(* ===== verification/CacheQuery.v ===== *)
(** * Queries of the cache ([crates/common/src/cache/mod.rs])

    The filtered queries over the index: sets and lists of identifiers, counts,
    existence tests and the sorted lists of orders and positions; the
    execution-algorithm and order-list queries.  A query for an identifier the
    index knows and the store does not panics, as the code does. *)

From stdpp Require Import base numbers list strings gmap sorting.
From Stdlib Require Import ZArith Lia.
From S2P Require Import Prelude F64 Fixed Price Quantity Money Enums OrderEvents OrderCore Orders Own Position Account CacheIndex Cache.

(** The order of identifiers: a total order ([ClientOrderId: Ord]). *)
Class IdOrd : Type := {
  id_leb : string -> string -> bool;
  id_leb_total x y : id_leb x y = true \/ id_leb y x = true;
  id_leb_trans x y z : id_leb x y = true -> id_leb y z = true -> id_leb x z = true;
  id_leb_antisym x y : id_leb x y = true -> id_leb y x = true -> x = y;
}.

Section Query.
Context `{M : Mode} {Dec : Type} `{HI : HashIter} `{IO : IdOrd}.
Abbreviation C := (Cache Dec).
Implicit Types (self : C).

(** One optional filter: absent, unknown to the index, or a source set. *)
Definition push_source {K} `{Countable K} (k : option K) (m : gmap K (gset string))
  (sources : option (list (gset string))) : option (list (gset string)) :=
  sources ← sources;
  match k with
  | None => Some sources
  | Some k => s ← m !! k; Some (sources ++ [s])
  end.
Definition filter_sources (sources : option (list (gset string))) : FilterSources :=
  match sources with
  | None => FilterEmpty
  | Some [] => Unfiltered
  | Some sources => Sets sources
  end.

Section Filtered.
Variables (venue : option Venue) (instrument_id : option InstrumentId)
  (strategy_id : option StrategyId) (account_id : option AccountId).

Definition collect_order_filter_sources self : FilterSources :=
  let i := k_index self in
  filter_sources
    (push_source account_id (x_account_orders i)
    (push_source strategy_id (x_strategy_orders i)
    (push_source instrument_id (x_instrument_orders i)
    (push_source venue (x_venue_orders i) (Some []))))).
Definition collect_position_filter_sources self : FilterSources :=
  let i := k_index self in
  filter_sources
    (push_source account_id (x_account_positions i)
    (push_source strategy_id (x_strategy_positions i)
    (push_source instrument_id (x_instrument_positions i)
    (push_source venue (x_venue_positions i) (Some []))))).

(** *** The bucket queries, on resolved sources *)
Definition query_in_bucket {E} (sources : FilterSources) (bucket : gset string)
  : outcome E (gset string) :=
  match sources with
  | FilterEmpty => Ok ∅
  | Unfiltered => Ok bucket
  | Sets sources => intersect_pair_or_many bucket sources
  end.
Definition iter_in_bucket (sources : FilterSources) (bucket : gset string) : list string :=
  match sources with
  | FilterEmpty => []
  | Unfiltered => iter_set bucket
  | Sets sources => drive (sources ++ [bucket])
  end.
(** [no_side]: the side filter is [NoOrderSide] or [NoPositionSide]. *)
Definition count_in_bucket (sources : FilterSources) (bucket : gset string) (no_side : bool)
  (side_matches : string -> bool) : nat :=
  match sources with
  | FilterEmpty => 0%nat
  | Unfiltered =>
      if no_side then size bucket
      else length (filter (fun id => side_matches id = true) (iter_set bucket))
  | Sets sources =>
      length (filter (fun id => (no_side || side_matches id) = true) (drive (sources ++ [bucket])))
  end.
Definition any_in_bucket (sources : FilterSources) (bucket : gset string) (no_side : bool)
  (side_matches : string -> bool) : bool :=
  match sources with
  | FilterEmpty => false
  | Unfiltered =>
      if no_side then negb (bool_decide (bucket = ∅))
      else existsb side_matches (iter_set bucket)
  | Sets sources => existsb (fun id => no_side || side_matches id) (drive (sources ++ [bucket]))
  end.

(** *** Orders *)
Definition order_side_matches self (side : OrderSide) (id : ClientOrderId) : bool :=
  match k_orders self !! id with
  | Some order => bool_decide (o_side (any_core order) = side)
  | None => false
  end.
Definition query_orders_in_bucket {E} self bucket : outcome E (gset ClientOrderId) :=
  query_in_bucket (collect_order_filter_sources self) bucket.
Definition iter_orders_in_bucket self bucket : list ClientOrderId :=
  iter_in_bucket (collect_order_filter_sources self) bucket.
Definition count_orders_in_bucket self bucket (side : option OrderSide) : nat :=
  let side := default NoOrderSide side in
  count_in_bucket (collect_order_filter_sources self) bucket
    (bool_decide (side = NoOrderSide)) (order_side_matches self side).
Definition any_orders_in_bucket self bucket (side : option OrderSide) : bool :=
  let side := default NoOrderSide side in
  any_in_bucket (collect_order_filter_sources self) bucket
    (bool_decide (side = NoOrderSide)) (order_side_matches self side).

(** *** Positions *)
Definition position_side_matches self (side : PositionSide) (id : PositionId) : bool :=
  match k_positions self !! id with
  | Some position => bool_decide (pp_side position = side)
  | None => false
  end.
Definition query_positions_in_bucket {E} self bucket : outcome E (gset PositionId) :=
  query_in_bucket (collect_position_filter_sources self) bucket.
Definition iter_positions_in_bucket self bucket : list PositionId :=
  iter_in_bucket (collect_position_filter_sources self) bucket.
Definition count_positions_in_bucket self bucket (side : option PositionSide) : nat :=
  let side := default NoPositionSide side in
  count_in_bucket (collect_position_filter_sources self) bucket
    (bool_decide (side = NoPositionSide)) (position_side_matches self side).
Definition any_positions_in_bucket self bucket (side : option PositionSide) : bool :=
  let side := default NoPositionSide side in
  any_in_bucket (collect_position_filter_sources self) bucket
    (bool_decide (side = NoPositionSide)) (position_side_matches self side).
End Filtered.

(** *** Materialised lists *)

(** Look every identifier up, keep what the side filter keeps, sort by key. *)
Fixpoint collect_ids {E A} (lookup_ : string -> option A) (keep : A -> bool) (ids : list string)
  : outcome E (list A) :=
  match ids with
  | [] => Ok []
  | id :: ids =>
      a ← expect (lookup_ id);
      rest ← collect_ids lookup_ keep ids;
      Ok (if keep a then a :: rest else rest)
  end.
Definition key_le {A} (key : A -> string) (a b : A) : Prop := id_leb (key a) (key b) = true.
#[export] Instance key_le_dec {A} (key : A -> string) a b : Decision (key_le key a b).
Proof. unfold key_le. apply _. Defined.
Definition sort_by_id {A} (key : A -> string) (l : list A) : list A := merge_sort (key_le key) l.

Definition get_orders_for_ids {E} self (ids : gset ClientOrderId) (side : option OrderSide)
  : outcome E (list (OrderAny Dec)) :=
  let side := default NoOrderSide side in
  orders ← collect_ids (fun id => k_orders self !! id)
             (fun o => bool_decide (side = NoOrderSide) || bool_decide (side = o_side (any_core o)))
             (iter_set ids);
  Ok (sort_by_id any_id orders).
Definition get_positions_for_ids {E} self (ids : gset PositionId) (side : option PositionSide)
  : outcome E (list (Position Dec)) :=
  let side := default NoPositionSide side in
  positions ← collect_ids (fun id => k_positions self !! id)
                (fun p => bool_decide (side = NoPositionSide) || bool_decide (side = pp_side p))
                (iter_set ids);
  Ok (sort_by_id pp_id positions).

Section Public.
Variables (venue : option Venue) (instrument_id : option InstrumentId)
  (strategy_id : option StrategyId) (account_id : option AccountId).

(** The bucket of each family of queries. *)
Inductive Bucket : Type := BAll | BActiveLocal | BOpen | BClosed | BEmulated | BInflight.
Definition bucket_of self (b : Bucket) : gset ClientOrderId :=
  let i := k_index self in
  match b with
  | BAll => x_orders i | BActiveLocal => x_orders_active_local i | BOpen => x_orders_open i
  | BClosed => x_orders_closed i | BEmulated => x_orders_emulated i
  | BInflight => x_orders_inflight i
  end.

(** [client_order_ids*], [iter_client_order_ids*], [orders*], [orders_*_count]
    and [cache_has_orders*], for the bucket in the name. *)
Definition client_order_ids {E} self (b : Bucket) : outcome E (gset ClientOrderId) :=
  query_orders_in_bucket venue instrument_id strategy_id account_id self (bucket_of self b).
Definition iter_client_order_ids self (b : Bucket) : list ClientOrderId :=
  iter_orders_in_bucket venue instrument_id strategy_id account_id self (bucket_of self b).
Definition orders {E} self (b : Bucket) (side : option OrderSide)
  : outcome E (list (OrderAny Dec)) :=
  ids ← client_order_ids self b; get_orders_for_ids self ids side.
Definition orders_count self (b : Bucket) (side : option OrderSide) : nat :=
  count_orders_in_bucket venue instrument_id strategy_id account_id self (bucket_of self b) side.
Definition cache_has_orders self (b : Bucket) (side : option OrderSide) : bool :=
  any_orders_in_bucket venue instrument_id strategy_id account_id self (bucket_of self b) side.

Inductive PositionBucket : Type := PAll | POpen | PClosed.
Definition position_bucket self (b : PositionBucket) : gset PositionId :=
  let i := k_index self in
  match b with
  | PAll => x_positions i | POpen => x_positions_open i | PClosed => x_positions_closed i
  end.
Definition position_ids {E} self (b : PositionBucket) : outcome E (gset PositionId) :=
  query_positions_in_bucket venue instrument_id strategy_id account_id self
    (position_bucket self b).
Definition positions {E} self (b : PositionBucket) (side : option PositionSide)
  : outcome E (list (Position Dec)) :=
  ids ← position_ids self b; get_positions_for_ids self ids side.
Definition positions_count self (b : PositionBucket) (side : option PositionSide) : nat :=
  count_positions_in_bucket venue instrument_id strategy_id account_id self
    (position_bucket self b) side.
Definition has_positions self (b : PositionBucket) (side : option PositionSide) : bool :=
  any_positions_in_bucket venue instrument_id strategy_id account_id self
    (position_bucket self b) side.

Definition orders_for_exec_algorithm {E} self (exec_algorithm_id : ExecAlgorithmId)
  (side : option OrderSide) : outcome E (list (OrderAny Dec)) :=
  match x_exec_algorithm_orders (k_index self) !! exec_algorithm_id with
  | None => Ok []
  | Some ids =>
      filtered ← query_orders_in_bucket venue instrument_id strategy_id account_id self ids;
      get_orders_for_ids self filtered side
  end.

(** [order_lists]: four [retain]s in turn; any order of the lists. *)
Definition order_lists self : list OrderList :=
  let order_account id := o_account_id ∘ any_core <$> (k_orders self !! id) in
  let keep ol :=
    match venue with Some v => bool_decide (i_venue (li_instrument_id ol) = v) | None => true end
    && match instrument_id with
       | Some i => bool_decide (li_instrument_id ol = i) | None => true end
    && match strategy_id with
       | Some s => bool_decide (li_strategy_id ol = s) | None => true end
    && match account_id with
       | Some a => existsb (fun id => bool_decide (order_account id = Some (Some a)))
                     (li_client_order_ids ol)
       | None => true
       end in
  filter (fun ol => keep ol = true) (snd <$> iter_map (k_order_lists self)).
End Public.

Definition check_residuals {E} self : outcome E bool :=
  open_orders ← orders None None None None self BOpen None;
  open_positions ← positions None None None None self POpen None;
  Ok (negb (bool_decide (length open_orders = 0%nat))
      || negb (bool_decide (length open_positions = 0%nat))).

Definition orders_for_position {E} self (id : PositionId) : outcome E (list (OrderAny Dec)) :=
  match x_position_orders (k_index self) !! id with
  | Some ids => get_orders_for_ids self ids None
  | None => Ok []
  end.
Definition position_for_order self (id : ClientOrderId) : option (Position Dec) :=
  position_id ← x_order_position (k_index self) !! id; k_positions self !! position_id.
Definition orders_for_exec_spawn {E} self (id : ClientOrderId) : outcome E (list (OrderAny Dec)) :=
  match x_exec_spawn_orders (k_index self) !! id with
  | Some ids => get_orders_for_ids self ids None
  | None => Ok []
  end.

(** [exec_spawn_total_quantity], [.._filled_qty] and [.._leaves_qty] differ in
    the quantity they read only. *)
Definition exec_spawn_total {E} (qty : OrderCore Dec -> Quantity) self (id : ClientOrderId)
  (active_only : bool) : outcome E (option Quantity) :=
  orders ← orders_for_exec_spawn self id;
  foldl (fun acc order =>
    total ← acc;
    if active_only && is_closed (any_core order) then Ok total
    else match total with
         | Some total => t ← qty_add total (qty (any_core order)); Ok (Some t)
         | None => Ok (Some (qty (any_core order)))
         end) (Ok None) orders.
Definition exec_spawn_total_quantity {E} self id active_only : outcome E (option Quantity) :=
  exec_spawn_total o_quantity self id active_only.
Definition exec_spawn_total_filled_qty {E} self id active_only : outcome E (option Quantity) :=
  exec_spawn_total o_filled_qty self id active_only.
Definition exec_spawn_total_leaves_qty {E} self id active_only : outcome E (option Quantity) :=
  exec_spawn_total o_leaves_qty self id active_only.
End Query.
+-------+
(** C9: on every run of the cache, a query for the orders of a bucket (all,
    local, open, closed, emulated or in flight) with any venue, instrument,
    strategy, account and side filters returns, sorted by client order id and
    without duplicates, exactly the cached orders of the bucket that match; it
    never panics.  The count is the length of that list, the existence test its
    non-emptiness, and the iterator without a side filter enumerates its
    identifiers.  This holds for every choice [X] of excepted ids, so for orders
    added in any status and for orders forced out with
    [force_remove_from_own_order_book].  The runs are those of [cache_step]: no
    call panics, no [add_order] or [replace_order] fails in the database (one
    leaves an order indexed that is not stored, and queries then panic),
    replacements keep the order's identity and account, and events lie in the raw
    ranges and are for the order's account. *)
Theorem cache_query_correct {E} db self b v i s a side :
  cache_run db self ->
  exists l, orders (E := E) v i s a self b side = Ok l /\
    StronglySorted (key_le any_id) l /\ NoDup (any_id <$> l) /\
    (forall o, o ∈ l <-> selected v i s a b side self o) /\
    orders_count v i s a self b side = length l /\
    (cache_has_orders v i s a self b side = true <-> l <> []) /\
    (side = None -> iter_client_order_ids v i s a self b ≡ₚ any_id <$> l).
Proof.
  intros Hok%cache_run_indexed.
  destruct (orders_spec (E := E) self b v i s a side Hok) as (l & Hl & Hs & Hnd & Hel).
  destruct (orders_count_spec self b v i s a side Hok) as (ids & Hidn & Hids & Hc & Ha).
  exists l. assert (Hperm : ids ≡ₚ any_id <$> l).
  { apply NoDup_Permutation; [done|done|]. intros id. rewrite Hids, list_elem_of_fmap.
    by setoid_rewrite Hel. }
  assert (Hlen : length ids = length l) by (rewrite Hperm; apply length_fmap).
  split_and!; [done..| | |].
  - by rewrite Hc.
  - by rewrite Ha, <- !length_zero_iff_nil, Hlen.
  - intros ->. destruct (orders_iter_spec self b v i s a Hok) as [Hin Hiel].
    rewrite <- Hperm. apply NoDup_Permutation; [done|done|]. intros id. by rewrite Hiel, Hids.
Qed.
+-------+
** DIRECTIONS **
Only the lines above from the line containing "(* ===== verification/CacheQuery.v ===== *)" through the line containing "execution-algorithm and order-list" should be retyped, exactly and with both ends included.

** EXERCISE ANSWER **
(* ===== verification/CacheQuery.v ===== *)
(** * Queries of the cache ([crates/common/src/cache/mod.rs])

    The filtered queries over the index: sets and lists of identifiers, counts,
    existence tests and the sorted lists of orders and positions; the
    execution-algorithm and order-list queries.  A query for an identifier the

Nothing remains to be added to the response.